_WHAT IS NEEDED_
Return the following from the records below: each line, word for word, starting with the line that contains "mkProcessData None cmd" and going on through the line that contains "Definition frame : list", with nothing outside that range.

_EXERCISE DATA_
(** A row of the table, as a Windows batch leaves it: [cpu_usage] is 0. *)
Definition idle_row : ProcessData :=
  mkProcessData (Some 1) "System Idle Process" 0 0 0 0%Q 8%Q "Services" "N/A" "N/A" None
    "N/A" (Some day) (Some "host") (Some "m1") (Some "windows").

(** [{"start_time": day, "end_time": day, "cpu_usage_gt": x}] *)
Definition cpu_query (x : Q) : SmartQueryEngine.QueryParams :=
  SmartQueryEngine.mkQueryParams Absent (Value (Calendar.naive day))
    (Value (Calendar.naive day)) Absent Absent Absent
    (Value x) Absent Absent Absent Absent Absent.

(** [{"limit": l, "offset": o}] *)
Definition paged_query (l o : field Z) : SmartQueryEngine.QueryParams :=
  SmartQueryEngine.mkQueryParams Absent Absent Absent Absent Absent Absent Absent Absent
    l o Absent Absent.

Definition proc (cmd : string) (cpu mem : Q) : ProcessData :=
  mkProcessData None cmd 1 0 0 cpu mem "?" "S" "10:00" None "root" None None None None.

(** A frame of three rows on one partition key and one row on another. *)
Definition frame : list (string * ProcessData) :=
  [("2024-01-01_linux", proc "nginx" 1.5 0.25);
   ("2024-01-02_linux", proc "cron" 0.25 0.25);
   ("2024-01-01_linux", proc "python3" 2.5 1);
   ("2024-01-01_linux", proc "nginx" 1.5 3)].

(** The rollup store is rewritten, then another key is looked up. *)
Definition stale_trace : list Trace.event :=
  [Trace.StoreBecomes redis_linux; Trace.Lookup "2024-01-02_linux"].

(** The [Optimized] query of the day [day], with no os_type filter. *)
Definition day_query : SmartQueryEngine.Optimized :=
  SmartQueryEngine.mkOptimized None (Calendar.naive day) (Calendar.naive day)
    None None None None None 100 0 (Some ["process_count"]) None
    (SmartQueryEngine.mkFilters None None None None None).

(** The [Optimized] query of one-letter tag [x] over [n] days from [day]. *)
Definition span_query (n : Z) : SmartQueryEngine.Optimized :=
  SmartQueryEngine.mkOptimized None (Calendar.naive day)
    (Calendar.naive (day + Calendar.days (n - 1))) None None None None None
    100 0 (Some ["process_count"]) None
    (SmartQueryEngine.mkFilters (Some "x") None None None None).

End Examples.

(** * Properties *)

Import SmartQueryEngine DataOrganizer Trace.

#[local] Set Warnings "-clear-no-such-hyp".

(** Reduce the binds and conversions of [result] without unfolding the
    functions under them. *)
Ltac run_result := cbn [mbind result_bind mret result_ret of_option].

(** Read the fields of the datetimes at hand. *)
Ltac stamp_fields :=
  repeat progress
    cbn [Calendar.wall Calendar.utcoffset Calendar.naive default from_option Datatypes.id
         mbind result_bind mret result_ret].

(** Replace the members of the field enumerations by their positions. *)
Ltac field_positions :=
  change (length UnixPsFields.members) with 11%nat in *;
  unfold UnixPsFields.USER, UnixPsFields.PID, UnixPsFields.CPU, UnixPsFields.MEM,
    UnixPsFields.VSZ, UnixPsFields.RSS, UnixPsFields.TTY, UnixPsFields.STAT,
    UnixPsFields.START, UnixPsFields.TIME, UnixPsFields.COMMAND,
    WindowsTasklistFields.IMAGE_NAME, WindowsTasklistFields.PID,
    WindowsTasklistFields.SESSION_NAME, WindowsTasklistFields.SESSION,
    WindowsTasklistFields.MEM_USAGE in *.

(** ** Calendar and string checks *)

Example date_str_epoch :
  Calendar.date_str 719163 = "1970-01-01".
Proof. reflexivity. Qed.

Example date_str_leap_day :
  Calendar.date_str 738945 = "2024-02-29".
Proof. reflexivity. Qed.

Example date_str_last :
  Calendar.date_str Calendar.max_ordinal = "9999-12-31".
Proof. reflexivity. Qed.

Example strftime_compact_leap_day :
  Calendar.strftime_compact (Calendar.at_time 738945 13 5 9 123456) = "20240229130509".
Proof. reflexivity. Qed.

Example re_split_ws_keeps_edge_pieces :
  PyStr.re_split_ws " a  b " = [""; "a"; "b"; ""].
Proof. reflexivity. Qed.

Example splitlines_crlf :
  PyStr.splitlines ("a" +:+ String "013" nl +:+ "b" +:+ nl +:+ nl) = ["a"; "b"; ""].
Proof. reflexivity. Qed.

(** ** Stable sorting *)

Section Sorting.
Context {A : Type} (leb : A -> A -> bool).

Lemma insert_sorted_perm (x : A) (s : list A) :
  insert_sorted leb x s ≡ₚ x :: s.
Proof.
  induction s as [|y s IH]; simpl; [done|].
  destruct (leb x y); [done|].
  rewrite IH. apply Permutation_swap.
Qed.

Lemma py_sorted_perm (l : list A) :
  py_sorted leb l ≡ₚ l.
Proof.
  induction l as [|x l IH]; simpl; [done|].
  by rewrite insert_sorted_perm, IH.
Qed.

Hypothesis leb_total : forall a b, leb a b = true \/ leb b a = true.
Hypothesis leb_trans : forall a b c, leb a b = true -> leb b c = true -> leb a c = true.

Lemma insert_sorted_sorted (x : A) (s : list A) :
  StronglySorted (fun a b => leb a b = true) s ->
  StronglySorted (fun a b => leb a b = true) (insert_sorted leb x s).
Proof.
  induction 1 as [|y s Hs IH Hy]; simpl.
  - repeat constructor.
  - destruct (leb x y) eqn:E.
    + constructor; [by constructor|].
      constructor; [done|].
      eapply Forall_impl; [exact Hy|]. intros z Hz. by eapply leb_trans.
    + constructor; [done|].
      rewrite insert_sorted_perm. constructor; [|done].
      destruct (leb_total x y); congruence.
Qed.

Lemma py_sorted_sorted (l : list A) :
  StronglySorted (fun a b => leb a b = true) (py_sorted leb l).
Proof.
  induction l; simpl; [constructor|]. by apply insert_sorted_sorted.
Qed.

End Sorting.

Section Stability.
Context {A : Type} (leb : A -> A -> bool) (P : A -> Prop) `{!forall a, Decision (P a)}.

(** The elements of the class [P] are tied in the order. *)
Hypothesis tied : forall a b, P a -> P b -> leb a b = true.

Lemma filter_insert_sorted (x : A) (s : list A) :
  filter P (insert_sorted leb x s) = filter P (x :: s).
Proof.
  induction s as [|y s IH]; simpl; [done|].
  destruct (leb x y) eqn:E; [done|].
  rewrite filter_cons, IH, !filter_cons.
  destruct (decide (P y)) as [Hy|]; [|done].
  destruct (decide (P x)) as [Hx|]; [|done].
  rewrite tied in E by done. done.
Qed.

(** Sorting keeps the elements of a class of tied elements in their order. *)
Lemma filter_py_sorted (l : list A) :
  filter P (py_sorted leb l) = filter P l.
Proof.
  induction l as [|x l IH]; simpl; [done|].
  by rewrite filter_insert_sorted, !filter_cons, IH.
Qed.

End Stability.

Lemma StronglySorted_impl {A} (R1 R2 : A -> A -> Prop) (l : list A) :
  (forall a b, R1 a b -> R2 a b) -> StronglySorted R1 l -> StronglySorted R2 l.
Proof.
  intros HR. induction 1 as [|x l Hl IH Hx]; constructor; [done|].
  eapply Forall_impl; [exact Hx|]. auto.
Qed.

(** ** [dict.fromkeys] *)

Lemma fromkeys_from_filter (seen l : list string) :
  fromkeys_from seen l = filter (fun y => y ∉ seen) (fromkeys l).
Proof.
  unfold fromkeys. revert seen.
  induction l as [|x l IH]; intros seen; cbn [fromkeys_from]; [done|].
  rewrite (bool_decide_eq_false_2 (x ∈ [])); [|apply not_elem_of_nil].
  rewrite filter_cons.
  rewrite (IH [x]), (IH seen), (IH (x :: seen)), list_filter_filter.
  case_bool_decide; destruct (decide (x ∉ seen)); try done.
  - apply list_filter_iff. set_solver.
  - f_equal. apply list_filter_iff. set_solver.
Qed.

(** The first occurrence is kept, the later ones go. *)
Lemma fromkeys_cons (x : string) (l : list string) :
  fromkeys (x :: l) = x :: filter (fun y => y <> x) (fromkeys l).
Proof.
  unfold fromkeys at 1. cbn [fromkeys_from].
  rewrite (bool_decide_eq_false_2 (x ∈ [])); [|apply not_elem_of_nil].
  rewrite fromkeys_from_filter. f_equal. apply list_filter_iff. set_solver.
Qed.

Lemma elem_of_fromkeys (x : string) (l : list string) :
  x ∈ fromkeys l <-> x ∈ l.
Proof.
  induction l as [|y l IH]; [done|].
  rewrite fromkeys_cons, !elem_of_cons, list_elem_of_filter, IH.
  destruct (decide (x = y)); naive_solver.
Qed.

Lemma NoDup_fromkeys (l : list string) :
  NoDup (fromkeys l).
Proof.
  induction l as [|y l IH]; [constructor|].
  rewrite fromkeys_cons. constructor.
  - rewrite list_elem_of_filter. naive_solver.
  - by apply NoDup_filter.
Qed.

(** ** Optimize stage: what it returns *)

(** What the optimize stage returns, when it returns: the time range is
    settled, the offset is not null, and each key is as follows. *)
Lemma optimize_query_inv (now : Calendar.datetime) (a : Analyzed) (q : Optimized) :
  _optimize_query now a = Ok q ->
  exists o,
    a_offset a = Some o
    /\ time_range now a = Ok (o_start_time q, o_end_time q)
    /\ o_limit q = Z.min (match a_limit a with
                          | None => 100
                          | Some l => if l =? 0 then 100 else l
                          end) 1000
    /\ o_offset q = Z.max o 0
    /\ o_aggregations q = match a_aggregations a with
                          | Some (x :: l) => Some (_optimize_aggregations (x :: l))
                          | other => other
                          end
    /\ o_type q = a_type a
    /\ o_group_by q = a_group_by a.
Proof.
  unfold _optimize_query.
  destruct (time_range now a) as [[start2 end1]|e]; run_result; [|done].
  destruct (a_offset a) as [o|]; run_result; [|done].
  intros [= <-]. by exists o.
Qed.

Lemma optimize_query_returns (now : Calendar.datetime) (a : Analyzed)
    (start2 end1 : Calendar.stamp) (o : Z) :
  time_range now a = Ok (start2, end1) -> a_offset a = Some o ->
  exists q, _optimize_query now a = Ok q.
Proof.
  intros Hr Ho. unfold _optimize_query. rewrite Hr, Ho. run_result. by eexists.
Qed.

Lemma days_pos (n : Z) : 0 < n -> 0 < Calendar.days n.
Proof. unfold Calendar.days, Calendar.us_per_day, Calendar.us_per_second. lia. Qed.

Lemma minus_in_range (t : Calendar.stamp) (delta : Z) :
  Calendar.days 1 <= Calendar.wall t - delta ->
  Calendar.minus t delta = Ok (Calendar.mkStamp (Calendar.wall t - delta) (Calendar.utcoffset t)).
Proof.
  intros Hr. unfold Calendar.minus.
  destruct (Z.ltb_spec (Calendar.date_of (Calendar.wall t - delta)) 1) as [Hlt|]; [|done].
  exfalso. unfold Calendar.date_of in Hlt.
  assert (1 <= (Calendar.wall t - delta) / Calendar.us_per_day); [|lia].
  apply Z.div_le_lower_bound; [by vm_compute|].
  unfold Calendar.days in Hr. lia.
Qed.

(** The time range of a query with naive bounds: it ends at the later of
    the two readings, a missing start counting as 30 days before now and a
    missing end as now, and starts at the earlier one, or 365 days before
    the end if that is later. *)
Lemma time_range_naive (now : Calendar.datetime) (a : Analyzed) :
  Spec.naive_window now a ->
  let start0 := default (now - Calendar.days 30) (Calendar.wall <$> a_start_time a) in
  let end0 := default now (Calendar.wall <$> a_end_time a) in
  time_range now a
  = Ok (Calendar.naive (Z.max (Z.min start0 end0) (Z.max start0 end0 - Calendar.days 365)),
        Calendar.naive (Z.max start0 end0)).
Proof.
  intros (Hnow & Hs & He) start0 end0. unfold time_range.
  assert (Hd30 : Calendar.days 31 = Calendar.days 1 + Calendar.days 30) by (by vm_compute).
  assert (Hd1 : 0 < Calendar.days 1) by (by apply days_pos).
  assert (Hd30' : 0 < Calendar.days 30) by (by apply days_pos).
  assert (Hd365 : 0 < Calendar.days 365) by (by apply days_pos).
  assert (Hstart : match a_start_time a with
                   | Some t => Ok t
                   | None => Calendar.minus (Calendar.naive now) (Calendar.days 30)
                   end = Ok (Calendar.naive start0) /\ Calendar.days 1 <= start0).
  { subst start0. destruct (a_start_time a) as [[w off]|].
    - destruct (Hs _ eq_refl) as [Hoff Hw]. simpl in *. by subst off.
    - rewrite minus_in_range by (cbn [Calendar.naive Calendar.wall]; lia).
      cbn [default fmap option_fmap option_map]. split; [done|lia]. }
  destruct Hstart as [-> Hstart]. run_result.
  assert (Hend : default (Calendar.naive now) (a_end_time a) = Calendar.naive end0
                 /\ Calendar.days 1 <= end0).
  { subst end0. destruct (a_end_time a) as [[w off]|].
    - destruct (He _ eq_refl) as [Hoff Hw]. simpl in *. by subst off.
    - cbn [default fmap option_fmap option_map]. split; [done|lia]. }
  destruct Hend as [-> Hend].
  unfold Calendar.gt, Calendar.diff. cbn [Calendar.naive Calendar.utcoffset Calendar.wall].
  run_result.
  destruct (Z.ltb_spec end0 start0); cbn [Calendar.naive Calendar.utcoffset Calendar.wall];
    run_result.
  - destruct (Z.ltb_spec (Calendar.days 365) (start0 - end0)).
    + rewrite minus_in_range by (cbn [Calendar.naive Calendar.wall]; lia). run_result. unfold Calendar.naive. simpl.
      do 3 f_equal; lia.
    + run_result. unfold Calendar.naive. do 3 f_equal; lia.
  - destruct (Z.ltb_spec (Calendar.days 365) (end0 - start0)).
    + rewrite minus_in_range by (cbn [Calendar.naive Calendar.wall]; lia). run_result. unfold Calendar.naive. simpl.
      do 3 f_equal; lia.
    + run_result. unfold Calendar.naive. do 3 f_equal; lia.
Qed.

--

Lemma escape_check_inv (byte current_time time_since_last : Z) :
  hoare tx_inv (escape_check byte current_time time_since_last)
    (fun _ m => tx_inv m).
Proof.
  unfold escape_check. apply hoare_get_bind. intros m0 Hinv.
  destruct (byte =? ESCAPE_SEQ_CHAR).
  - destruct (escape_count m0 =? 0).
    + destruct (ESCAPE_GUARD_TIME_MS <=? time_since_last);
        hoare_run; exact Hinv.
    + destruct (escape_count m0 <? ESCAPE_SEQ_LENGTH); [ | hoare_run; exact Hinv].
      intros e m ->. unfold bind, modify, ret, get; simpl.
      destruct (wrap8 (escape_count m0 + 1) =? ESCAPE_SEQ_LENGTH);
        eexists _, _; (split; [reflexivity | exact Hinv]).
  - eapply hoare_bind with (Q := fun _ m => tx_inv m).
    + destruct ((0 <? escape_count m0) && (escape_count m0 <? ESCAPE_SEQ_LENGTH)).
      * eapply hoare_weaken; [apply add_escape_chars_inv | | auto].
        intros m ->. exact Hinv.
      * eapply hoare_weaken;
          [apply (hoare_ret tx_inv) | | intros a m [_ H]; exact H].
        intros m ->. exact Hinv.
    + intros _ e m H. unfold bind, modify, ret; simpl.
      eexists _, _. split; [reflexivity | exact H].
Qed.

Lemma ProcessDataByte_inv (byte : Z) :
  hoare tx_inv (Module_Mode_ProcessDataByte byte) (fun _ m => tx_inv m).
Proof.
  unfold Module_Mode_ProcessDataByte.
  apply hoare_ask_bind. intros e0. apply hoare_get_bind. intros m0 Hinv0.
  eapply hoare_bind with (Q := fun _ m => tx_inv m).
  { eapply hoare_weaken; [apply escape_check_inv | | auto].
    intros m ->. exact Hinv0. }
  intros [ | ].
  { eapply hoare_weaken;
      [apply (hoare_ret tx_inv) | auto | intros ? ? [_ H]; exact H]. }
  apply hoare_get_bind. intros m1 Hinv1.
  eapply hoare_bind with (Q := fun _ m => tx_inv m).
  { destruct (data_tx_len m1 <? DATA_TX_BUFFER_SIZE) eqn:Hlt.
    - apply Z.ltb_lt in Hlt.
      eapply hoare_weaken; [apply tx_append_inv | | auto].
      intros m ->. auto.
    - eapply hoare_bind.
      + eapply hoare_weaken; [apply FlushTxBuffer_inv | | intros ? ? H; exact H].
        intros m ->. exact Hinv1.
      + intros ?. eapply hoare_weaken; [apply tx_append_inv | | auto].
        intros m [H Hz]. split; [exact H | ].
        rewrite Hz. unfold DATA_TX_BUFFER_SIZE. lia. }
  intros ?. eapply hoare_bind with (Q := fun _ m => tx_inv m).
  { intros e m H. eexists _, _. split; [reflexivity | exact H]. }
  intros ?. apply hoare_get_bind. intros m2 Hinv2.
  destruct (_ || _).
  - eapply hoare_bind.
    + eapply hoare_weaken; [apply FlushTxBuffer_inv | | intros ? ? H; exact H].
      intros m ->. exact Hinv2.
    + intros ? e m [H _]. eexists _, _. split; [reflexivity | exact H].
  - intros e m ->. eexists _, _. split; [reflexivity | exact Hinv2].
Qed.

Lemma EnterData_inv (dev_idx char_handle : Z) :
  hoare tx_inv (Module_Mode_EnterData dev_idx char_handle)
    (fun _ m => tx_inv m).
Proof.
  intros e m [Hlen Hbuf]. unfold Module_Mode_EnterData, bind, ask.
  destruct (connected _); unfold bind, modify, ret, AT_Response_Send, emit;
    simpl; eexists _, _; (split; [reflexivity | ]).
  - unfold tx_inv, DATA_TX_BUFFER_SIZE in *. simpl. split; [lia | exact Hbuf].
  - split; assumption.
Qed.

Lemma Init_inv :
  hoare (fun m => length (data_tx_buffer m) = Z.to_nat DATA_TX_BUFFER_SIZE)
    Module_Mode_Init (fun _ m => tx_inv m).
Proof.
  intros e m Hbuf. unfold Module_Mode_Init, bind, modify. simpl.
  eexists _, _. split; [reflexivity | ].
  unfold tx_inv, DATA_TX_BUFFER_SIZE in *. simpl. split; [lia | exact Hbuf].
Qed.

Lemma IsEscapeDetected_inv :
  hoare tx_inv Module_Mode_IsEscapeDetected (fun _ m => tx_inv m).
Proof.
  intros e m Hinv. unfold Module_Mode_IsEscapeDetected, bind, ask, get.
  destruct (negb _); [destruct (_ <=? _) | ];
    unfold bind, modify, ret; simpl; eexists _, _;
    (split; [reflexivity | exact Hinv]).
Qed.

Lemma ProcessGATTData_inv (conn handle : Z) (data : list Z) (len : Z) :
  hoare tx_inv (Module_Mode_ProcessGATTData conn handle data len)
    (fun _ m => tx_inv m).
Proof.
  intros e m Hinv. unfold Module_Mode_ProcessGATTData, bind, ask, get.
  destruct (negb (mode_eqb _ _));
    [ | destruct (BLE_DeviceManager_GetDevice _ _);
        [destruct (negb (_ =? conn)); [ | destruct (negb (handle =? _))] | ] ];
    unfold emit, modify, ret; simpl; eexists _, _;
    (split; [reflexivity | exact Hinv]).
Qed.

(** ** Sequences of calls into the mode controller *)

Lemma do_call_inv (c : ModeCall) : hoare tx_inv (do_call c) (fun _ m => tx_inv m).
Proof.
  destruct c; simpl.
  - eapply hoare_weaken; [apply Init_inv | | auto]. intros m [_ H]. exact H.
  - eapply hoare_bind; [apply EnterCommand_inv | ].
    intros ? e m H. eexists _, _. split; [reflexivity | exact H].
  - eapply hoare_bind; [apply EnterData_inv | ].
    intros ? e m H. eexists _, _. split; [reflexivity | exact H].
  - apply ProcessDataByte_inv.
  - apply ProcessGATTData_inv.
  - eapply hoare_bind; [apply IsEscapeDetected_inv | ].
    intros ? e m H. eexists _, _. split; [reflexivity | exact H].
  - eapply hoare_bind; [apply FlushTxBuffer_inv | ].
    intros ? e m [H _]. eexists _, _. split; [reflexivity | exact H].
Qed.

* * *

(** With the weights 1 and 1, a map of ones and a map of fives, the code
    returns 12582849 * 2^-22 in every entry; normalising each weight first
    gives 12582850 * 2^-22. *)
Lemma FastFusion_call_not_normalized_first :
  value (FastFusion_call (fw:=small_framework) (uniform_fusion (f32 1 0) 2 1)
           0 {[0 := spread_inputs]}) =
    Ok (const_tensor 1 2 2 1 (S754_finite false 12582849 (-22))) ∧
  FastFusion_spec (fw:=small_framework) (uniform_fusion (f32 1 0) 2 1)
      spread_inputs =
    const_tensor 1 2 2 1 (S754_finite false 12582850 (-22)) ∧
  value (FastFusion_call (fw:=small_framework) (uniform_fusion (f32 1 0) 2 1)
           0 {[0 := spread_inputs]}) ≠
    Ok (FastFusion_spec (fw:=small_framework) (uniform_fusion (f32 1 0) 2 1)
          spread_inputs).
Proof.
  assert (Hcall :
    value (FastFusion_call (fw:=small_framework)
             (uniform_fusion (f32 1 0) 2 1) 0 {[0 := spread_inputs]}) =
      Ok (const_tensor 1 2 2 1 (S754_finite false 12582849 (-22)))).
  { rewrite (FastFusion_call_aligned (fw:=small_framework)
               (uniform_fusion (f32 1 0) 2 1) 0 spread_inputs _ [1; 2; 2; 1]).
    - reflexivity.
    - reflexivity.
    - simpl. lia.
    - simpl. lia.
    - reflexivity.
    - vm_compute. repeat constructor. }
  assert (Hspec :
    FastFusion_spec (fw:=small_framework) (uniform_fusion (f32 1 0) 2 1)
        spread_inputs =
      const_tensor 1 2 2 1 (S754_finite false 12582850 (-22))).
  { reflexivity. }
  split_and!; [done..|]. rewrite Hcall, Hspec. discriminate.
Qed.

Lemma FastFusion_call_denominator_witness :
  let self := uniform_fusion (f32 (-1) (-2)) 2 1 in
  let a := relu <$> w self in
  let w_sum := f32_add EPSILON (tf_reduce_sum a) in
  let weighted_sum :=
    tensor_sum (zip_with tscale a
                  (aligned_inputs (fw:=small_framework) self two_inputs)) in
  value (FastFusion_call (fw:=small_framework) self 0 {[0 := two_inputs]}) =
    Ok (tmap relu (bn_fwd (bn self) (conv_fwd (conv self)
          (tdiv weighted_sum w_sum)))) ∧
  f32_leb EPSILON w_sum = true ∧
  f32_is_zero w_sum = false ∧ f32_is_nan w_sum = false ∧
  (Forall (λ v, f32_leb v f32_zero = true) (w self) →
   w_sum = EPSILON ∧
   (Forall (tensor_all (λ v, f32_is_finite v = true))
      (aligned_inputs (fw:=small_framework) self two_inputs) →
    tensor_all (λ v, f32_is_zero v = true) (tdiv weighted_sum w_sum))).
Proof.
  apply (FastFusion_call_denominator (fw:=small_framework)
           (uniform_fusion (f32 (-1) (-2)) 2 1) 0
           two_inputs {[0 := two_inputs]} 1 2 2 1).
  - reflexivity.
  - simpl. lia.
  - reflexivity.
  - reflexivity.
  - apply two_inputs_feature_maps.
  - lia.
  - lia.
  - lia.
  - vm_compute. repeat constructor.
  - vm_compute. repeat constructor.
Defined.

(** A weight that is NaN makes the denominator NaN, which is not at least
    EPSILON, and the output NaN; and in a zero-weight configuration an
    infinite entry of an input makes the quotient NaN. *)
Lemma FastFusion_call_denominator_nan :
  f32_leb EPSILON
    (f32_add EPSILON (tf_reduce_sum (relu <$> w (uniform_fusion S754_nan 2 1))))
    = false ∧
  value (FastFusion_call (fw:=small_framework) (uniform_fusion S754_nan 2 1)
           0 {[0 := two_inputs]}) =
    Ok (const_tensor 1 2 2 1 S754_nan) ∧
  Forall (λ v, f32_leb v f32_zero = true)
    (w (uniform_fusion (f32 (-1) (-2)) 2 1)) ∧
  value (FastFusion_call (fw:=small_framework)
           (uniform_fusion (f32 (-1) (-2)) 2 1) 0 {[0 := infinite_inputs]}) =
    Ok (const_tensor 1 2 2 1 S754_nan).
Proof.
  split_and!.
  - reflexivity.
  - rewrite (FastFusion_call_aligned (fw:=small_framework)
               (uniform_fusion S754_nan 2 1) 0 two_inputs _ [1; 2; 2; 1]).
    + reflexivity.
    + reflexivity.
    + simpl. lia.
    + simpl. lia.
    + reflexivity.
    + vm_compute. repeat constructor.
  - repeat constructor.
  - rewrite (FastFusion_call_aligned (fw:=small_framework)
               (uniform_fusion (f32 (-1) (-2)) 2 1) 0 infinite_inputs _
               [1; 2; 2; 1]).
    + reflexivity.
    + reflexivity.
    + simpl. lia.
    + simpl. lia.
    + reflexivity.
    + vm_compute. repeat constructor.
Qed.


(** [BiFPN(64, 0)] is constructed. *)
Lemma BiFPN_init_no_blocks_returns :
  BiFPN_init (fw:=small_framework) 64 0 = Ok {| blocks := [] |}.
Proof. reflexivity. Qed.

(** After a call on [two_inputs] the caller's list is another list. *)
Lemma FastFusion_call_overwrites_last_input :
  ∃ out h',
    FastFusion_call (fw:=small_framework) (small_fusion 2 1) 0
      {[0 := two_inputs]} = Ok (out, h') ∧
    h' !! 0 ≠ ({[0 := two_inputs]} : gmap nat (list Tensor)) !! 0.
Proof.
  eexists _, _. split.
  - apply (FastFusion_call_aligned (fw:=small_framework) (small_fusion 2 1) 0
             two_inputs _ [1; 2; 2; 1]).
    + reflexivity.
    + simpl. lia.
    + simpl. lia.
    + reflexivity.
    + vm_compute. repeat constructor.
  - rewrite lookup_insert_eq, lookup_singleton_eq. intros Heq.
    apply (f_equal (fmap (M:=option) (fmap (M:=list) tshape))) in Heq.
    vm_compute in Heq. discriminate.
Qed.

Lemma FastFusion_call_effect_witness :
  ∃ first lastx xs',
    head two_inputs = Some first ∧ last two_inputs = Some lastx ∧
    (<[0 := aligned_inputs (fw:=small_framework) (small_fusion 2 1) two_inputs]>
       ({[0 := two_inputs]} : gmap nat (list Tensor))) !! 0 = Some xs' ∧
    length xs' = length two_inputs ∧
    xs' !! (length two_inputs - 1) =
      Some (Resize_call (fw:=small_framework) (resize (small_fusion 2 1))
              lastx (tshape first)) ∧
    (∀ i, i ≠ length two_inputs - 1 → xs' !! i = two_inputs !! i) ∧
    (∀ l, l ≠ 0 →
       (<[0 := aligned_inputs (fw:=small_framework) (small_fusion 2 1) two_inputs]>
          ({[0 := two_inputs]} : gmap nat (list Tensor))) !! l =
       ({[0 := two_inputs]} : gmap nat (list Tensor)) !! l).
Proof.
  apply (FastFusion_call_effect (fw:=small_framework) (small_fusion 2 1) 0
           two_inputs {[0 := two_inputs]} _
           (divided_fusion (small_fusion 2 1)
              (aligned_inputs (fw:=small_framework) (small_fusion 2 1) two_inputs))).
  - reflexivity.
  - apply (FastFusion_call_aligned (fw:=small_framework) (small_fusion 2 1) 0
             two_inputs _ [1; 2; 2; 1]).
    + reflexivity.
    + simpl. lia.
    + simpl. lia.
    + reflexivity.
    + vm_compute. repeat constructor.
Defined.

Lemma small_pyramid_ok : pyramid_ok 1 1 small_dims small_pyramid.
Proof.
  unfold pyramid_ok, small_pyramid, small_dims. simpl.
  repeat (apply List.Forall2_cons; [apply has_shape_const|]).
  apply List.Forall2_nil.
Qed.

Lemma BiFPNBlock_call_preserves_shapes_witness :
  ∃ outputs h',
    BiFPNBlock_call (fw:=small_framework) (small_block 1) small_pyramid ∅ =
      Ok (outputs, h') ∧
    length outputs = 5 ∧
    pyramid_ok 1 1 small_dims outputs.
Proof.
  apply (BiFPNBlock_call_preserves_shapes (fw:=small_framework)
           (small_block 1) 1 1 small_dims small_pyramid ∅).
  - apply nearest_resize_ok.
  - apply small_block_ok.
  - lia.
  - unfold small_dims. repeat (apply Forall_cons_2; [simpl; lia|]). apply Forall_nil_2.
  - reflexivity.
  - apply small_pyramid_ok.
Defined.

_RESULT_
  mkProcessData None cmd 1 0 0 cpu mem "?" "S" "10:00" None "root" None None None None.

(** A frame of three rows on one partition key and one row on another. *)
Definition frame : list (string * ProcessData) :=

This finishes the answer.